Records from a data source
>>>
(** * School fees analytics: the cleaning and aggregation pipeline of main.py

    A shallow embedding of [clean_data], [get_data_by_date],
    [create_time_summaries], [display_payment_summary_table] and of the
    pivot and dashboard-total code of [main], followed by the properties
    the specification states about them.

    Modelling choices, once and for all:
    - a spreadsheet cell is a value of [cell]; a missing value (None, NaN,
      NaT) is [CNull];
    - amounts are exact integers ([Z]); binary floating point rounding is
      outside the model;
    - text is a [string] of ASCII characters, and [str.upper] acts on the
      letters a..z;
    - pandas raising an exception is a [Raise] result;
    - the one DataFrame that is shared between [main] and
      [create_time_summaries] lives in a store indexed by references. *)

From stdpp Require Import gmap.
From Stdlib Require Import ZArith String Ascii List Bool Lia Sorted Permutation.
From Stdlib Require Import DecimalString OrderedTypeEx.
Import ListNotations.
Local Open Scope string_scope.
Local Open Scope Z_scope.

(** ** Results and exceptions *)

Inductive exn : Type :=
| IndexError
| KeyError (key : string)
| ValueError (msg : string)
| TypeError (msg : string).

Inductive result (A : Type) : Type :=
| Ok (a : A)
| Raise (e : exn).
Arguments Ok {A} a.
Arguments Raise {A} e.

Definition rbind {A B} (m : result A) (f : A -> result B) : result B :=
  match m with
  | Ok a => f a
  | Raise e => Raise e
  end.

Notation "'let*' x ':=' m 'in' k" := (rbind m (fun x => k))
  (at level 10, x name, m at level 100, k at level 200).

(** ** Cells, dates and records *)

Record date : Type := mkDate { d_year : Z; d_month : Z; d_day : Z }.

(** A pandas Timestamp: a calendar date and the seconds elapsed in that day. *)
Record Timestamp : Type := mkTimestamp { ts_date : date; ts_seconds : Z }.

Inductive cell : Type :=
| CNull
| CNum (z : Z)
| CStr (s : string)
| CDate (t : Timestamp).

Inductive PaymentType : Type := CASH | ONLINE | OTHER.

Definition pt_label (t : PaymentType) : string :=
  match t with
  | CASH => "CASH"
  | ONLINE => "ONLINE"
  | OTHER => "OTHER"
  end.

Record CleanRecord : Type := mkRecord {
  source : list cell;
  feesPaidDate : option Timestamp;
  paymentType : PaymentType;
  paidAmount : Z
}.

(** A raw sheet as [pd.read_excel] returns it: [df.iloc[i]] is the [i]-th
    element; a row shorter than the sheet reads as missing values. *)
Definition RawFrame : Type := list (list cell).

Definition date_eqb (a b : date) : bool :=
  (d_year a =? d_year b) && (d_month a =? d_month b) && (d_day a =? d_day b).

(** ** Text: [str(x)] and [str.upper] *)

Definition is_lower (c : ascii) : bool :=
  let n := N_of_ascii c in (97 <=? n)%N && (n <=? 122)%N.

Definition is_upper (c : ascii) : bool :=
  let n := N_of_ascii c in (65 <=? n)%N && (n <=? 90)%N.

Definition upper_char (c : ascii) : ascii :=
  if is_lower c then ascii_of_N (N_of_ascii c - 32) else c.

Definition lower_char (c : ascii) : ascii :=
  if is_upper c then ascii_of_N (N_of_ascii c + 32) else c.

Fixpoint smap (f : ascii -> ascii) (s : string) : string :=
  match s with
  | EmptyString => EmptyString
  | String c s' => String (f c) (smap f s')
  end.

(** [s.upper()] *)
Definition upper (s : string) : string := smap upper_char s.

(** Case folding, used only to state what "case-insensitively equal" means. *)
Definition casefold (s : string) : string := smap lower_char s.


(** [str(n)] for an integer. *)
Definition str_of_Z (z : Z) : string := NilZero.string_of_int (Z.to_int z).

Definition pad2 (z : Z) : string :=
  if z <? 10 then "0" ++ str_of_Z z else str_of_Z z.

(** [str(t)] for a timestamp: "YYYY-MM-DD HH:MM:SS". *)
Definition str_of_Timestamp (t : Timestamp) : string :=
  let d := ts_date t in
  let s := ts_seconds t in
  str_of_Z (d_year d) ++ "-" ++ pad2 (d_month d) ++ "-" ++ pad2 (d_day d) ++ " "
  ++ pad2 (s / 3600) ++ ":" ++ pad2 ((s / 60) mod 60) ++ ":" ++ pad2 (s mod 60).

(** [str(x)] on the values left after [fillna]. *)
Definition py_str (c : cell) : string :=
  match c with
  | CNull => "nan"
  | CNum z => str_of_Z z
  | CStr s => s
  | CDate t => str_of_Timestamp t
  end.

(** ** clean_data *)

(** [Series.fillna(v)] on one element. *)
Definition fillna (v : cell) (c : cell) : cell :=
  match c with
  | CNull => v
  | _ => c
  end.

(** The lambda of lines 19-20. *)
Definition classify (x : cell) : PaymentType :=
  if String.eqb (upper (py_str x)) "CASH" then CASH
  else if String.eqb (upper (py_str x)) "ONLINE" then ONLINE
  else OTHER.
<<<
>>>
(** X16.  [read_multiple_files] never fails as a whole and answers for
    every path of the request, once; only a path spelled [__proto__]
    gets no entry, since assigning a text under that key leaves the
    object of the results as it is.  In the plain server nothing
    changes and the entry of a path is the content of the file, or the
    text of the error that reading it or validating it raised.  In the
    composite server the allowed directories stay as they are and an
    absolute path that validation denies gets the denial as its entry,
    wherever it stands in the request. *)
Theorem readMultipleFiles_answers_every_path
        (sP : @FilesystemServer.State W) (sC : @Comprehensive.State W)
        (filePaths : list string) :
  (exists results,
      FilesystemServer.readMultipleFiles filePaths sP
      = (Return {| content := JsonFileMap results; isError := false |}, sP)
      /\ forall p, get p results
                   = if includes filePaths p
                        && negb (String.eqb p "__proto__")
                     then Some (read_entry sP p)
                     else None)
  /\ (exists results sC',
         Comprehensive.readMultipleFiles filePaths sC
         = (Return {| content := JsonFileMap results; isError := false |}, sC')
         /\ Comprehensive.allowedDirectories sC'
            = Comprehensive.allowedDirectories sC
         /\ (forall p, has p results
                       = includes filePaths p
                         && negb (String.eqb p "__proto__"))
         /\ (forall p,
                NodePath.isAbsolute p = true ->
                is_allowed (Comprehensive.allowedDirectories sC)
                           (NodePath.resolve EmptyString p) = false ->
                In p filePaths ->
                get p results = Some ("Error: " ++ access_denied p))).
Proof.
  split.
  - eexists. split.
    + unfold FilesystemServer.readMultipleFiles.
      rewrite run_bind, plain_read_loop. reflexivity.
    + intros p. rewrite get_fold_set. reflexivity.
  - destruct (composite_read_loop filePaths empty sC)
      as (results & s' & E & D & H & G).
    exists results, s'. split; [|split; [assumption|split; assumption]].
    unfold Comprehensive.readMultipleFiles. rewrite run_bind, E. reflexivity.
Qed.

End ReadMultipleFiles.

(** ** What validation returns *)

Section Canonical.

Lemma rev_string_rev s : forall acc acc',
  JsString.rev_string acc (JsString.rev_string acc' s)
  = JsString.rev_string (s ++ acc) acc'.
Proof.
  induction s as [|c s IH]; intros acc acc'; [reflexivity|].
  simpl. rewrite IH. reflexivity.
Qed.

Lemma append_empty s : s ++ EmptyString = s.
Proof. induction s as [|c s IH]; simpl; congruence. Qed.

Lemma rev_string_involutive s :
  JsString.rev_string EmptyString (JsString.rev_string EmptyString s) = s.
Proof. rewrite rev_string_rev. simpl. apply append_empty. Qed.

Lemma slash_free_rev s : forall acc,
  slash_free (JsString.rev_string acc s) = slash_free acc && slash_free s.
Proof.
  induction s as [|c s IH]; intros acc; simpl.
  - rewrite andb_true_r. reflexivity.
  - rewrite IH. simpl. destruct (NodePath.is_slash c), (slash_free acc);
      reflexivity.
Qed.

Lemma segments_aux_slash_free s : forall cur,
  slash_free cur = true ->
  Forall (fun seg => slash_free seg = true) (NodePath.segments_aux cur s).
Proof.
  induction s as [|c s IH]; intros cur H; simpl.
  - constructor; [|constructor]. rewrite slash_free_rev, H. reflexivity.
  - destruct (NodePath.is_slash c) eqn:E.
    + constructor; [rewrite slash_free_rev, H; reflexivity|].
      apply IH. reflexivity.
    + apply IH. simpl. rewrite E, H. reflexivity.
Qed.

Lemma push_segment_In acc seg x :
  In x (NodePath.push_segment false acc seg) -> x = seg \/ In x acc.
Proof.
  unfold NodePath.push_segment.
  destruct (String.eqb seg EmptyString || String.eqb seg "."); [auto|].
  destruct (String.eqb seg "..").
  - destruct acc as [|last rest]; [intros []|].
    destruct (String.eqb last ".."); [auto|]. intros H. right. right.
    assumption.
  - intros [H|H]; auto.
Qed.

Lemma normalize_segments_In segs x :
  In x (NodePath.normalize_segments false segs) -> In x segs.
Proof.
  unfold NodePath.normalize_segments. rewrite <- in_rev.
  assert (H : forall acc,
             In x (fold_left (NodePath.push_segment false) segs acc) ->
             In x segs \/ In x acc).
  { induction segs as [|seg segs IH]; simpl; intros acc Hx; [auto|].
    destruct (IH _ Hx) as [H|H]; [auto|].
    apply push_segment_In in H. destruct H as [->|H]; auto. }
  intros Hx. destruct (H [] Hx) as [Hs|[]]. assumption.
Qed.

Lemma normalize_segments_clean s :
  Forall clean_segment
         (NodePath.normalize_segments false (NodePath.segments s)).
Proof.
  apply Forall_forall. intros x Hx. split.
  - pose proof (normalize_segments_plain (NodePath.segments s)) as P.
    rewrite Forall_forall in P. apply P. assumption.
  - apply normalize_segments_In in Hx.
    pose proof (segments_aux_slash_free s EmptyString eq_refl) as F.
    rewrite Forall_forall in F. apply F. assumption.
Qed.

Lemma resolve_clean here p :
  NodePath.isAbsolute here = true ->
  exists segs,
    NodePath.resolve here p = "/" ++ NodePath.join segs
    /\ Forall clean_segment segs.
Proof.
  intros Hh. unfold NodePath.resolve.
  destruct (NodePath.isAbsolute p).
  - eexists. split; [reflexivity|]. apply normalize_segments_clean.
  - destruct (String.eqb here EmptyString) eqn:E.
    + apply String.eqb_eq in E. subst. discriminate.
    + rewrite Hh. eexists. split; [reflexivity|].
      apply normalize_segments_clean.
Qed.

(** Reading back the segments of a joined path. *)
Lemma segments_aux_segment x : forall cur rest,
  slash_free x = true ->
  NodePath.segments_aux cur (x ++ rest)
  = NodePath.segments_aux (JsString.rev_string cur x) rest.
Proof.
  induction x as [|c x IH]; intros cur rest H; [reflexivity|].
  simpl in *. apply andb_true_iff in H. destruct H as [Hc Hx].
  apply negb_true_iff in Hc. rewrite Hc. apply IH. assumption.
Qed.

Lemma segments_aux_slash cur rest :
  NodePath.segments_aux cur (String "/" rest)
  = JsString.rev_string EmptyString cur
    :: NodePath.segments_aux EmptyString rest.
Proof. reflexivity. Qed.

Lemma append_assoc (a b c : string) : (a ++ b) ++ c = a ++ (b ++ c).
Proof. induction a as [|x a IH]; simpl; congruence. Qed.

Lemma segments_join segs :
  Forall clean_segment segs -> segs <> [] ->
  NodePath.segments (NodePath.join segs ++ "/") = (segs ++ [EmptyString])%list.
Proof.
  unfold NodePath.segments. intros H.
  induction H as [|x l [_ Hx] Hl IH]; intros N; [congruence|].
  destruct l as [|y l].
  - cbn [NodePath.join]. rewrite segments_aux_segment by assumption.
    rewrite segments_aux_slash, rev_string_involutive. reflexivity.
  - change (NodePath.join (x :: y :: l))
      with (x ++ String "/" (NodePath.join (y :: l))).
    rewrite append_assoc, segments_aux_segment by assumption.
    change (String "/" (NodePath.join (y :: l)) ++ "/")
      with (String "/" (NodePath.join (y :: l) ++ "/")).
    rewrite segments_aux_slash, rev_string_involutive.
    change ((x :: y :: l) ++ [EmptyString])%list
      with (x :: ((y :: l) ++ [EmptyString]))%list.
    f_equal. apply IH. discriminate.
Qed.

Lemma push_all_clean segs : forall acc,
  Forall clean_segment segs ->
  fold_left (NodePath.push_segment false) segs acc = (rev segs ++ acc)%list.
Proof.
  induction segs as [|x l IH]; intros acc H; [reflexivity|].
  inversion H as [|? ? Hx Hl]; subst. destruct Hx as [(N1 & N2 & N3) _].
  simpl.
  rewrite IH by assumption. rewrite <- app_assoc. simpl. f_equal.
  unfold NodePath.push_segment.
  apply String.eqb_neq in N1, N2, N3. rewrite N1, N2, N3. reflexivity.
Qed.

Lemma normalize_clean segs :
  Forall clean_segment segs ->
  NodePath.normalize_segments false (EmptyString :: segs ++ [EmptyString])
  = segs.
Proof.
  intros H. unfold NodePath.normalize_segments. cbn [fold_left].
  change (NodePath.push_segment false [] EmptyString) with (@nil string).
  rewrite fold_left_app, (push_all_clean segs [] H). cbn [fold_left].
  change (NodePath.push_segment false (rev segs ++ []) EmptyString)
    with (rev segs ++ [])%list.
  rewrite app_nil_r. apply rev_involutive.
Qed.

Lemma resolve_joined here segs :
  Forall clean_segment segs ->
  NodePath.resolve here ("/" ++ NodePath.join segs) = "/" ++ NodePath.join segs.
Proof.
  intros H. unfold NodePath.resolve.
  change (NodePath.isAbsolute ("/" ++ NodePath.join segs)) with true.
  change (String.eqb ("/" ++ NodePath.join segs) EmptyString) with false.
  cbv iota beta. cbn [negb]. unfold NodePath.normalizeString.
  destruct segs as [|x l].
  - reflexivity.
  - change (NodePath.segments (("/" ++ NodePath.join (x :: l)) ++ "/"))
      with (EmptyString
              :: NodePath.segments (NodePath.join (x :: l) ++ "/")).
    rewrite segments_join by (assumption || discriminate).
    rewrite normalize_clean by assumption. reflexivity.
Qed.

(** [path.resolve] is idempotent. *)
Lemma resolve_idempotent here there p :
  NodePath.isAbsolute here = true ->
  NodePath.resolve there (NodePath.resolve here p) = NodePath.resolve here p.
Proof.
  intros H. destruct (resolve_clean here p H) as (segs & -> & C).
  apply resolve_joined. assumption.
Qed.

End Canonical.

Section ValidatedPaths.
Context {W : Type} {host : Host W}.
<<<
THE PROBLEM | Look above for the line holding "(msg : string).", then set down exactly that line and every line after it up to and including the line holding "Definition is_upper (c", with nothing else.

THE COMPLETED TASK |
| TypeError (msg : string).

Inductive result (A : Type) : Type :=
| Ok (a : A)
| Raise (e : exn).
Arguments Ok {A} a.
Arguments Raise {A} e.

Definition rbind {A B} (m : result A) (f : A -> result B) : result B :=
  match m with
  | Ok a => f a
  | Raise e => Raise e
  end.

Notation "'let*' x ':=' m 'in' k" := (rbind m (fun x => k))
  (at level 10, x name, m at level 100, k at level 200).

(** ** Cells, dates and records *)

Record date : Type := mkDate { d_year : Z; d_month : Z; d_day : Z }.

(** A pandas Timestamp: a calendar date and the seconds elapsed in that day. *)
Record Timestamp : Type := mkTimestamp { ts_date : date; ts_seconds : Z }.

Inductive cell : Type :=
| CNull
| CNum (z : Z)
| CStr (s : string)
| CDate (t : Timestamp).

Inductive PaymentType : Type := CASH | ONLINE | OTHER.

Definition pt_label (t : PaymentType) : string :=
  match t with
  | CASH => "CASH"
  | ONLINE => "ONLINE"
  | OTHER => "OTHER"
  end.

Record CleanRecord : Type := mkRecord {
  source : list cell;
  feesPaidDate : option Timestamp;
  paymentType : PaymentType;
  paidAmount : Z
}.

(** A raw sheet as [pd.read_excel] returns it: [df.iloc[i]] is the [i]-th
    element; a row shorter than the sheet reads as missing values. *)
Definition RawFrame : Type := list (list cell).

Definition date_eqb (a b : date) : bool :=
  (d_year a =? d_year b) && (d_month a =? d_month b) && (d_day a =? d_day b).

(** ** Text: [str(x)] and [str.upper] *)

Definition is_lower (c : ascii) : bool :=
  let n := N_of_ascii c in (97 <=? n)%N && (n <=? 122)%N.

Definition is_upper (c : ascii) : bool :=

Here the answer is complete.